- [RECORDS FOR THE EXERCISE]
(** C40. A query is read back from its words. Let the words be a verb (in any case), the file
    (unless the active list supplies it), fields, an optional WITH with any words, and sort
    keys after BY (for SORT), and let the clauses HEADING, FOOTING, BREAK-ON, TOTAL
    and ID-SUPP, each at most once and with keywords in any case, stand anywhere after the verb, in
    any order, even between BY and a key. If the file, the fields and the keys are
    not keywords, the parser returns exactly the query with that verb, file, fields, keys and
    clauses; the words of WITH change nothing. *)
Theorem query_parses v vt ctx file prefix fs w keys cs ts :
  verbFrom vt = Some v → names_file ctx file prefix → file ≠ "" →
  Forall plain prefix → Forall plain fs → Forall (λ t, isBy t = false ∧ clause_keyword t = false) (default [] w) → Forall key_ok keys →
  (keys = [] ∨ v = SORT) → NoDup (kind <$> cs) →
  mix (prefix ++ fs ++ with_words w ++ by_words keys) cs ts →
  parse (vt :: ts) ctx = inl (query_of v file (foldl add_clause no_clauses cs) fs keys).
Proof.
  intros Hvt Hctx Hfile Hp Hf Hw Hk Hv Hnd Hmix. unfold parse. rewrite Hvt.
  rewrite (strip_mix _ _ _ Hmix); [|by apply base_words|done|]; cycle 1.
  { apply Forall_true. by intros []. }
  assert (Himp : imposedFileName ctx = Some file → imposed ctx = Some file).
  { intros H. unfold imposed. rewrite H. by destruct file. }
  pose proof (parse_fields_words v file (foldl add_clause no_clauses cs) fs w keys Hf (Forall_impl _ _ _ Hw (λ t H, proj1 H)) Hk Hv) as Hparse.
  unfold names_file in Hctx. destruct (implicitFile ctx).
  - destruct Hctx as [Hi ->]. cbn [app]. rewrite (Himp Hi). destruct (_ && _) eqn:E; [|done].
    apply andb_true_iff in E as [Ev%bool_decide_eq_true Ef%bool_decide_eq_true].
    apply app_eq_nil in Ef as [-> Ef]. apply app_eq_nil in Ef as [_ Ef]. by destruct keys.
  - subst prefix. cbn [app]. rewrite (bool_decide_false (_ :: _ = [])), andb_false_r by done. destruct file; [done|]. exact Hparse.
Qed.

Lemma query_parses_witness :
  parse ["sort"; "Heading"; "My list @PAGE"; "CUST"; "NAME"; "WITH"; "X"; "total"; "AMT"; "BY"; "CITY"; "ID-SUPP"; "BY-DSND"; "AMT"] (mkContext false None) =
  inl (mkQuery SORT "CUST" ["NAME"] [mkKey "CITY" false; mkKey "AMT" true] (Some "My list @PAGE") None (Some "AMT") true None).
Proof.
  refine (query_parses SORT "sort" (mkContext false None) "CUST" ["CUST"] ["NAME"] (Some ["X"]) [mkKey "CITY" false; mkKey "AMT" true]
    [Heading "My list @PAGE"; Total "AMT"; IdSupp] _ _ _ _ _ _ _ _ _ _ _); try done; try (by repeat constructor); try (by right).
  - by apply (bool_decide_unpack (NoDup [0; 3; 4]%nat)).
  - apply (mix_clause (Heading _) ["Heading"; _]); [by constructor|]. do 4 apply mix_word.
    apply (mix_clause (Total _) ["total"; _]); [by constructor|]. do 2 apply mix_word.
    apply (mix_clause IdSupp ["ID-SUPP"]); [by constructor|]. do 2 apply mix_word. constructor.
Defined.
==
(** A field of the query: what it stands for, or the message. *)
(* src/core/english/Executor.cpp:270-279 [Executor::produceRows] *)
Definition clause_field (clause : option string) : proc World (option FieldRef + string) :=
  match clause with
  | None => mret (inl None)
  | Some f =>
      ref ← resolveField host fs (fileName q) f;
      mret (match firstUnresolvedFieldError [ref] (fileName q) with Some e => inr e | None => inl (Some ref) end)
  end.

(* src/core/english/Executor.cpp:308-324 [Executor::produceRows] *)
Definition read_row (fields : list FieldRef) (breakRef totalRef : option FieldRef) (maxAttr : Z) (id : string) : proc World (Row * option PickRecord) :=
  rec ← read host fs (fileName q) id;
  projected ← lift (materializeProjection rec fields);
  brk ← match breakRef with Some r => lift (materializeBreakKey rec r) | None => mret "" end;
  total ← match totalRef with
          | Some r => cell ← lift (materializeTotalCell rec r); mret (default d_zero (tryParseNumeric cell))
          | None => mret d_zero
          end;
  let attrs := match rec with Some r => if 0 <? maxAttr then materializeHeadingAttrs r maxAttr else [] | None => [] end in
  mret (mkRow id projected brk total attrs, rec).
---
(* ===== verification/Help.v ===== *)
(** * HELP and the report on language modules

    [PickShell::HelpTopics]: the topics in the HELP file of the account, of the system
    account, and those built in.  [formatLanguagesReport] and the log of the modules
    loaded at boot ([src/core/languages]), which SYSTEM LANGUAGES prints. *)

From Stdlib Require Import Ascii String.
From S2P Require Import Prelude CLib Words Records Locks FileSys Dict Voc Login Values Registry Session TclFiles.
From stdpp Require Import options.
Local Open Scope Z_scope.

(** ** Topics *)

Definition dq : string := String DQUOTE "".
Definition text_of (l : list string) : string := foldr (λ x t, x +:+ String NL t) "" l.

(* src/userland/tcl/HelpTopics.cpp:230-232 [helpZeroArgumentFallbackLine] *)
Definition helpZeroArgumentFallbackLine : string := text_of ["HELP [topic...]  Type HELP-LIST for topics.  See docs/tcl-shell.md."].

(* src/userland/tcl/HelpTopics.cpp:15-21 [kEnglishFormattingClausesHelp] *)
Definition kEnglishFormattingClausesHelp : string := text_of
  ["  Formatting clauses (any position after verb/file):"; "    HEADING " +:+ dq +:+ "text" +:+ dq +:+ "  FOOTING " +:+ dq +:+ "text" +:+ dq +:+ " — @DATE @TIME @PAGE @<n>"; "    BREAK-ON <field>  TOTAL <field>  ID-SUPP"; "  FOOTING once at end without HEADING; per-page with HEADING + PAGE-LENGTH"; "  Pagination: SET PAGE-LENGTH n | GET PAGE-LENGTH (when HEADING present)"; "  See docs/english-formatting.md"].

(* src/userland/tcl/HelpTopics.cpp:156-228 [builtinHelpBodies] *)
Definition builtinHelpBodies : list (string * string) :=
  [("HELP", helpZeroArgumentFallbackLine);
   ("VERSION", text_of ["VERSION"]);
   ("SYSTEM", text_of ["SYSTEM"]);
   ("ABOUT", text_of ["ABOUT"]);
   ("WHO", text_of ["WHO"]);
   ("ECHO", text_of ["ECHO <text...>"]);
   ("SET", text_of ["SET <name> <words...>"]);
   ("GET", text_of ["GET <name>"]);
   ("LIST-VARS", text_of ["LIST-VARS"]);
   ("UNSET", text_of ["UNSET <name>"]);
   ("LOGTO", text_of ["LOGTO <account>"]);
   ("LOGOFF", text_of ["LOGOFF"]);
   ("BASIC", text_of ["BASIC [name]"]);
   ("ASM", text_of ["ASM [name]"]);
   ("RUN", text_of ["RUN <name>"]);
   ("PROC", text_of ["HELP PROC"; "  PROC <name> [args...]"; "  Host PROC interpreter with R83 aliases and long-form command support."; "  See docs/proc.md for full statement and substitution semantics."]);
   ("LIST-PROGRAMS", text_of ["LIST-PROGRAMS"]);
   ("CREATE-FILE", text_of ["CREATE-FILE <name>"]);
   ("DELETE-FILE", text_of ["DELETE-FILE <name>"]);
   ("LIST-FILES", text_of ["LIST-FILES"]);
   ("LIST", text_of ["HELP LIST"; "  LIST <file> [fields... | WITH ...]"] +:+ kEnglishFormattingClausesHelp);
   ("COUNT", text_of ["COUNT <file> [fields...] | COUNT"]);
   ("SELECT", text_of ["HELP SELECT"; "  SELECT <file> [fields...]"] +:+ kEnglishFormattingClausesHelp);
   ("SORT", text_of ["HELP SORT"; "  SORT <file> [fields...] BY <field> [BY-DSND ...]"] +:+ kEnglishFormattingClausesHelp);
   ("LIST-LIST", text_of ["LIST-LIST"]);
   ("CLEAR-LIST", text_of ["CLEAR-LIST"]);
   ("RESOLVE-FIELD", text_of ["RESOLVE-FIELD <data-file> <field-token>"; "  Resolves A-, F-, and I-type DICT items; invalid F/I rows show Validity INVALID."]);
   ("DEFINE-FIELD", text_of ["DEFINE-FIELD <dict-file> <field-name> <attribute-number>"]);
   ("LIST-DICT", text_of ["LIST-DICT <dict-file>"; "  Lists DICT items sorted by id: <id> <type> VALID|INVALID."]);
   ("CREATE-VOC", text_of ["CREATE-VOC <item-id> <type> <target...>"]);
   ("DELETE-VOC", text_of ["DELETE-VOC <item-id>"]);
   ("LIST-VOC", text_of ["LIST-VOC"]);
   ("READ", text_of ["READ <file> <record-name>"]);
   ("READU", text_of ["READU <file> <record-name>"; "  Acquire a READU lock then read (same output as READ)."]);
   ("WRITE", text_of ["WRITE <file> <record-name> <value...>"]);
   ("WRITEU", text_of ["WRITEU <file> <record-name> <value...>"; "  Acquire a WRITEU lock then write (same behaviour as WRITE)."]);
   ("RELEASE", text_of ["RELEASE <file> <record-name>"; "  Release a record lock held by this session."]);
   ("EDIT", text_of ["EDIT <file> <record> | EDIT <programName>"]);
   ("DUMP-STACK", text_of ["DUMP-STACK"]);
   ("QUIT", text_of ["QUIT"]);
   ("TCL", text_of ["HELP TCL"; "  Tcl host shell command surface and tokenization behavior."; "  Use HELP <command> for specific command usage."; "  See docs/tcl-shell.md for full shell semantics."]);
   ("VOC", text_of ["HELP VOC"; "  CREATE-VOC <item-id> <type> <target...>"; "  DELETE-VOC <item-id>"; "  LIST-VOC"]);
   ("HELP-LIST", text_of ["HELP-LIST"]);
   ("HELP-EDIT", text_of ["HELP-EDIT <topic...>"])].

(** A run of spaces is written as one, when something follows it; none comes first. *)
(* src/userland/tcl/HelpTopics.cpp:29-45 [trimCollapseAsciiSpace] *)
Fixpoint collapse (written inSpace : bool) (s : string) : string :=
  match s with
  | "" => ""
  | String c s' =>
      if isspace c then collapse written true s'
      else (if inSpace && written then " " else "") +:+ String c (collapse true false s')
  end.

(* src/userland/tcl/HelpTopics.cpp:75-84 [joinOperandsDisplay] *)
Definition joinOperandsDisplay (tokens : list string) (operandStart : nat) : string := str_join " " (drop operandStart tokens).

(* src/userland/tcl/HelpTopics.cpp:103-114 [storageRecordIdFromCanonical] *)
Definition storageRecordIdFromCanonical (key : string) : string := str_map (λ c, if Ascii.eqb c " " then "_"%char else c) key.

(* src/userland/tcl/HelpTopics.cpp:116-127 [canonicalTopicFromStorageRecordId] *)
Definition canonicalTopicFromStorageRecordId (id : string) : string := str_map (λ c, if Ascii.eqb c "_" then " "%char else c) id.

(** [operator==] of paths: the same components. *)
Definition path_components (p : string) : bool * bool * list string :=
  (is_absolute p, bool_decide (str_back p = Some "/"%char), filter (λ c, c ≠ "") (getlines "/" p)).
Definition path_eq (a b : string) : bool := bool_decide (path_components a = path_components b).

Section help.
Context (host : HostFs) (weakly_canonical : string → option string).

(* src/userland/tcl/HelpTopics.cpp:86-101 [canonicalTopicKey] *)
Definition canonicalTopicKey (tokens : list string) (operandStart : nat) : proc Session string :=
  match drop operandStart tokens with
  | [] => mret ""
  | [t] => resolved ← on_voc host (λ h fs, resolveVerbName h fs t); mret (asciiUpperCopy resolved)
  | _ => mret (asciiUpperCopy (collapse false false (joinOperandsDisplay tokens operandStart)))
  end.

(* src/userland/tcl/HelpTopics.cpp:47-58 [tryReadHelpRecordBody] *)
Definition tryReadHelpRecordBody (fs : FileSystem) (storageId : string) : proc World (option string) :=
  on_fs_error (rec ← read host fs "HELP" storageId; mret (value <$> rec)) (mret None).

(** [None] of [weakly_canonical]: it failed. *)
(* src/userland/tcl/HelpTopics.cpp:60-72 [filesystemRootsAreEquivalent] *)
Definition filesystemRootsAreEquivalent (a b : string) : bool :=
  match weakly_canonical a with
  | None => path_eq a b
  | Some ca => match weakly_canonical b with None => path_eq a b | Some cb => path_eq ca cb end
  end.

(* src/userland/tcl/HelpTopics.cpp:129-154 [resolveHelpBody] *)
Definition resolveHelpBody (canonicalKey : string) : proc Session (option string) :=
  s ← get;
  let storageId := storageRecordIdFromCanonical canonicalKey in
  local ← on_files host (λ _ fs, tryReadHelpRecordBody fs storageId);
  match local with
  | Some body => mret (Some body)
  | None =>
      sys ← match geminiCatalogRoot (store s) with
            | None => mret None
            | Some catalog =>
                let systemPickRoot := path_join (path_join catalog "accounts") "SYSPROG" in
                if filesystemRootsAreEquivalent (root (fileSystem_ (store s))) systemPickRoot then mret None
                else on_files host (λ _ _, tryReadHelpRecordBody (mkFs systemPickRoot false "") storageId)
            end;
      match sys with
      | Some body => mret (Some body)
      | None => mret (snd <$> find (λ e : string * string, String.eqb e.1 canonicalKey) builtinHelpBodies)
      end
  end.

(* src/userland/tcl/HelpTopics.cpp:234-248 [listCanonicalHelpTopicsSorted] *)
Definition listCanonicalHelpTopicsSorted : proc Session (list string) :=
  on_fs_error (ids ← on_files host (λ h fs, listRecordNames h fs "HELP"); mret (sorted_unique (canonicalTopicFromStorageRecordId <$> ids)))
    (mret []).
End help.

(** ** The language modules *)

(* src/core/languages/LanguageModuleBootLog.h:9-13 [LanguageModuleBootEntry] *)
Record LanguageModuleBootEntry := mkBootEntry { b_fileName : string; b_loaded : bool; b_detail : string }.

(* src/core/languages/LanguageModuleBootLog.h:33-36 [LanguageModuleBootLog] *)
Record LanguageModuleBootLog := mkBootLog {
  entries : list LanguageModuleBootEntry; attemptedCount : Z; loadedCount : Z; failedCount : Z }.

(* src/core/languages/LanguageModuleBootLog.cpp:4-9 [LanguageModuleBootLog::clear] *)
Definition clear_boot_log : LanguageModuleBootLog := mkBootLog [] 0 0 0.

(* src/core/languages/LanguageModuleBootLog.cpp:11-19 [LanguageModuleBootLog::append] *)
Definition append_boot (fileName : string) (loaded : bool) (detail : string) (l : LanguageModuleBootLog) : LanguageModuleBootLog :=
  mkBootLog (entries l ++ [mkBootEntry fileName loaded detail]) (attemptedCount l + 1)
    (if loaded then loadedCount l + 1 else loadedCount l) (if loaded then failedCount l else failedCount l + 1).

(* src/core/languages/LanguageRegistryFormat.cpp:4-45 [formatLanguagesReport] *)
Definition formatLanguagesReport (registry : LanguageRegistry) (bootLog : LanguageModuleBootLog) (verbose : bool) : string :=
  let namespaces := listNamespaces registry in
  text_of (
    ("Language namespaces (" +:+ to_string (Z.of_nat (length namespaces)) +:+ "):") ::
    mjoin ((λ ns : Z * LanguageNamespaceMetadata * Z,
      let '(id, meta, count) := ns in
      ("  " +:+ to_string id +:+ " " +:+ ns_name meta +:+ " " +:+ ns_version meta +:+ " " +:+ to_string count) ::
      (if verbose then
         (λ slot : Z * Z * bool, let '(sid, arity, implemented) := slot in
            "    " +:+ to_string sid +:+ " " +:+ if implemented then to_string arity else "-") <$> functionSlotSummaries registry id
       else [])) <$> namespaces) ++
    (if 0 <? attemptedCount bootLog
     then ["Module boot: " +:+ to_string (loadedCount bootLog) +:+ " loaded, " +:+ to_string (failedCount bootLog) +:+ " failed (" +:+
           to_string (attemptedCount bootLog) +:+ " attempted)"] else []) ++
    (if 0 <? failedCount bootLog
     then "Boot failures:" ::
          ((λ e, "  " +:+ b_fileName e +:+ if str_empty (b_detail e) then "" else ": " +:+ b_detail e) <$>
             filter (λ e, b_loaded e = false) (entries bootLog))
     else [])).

- [ASSIGNMENT]
In the entries above, tally the lines that include the string "Acquire". Give the figure only.

- [EXERCISE SOLUTION]
2